Holmes v. Oregon & C. Ry. Co.

Citation5 F. 523
PartiesHOLMES, Adm'r, v. OREGON & CALIFORNIA RY. CO. [1]
Decision Date29 January 1881
CourtU.S. District Court — District of Oregon

Sidney Dell, for libellant.

Cyrus A. Dolph and Joseph N. Dolph, for defendant.

DEADY D. J.

This suit is brought to recover the sum of $4,900, under section 367 of the Oregon Civil Code, on account of the death of William A. Perkins, the libellant's intestate, alleged to have been caused by the negligence of the defendant, on November 16, 1878, while transporting said Perkins across the Wallamet river at Portland, on its steam-ferry No. 1. The answer of the defendant, in addition to the allegations directly responsive to the libel and contesting the cause of suit therein stated, contains defensive allegations in the bar of the same, the equivalent of the pleas of ne unques administrator and a prior adjudication at law. These pleas are but different forms of the same defense, and the facts upon which they rest are as follows: In June, 1877, William A. Perkins, then in his twenty-second year, came to Jackson county, Oregon, via California, from his native state Vermont, with his mother and step-father, Michael Riggs where he remained until September 10, 1878, when the mother on account of alleged cruel treatment, left Riggs, taking with her three minor children an- the effects which belonged to her, and started for California, where she had a brother living, with the ultimate purpose of going back to Vermont to reside, where she had a son still older than the deceased.
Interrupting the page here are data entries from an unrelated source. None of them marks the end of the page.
(** X20. The file that [create_document] names after the slug of a title,
    in whatever directory, makes events that the watcher lets through,
    unless the slug is empty: a title without any letter or digit gives the
    file name [.md], which the watcher takes for a hidden file. *)
Theorem created_document_is_watched_unless_slug_is_empty
  (kind dir title : string) :
  qualifies {| event_type := kind;
               src_path := dir ++ "/" ++ (slugify title ++ ".md");
               is_directory := false |}
  = negb (String.eqb (slugify title) "").
Proof.
  pose proof (slugify_form title) as F. unfold slug_form in F.
  repeat (apply andb_true_iff in F; destruct F as [F ?]).
  assert (N : PyFacts.no_slash (slugify title) = true).
  { revert F. generalize (slugify title) as s.
    induction s as [| c r IH]; cbn; [reflexivity |]. intros A.
    apply andb_true_iff in A. destruct A as [Hc Hr].
    destruct (slug_char_kept c Hc) as (_ & _ & _ & Sl & _).
    now rewrite Sl, IH. }
  unfold qualifies. cbn [is_directory src_path orb].
  rewrite PyFacts.basename_join by (apply no_slash_app; [exact N | reflexivity]).
  destruct (slugify title) as [| c r] eqn:E; [reflexivity |].
  cbn in F. apply andb_true_iff in F. destruct F as [Hc _].
  destruct (slug_char_kept c Hc) as (_ & _ & _ & _ & Dot).
  cbn. now rewrite Dot.
Qed.

Example unnamed_document_is_hidden :
  qualifies {| event_type := "created";
               src_path := "/srv/kb/docs/" ++ slugify "???" ++ ".md";
               is_directory := false |}
  = false.
Proof. reflexivity. Qed.

End DocumentEvents.
(** * ParkrunAnalyser: the results pipeline of [parkrun_analyser.py]

    A shallow embedding of the program: the page request and its status
    handling, the choice of the results table, the conversion of the
    "Run Date" and "Time" columns, and the tick labels of the chart.

    The program is glue around three libraries.  Their functions are modelled
    in the modules [Requests], [Pandas] and [Plotly] below, on the part of
    their input space the program exercises; an input outside that part
    evaluates to [Unmodelled], which no statement below takes for a result or
    for an error.  The network and the HTML table parser are parameters of the
    program ([session_get], [read_html]).  The functions that print return
    the lines they print along with their outcome. *)

From Stdlib Require Import ZArith NArith List String Ascii Bool Lia Permutation.
Import ListNotations.

Local Open Scope string_scope.
Local Open Scope Z_scope.

(* ================================================================== *)
(** ** Python values and control                                       *)
(* ================================================================== *)

Module Py.

(** What the HTTP library hands back from [session.get]. *)
Record Response := mkResponse {
  status_code : Z;
  text : string
}.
The deceased accompanied her, first disposing of a pre-emption claim on Applegate creek, upon which he and his mother had resided separate from Riggs for some months, and leaving nothing behind him.

At Roseburg they were detained by sickness and poverty until October 10, 1878, when they came to Salem, where for the want of means to pursue their journey they remained until November 16th, when, by aid of others, they started for California on the defendant's railway, and on the evening of the same day, while crossing the river at Portland, the defendant was drowned.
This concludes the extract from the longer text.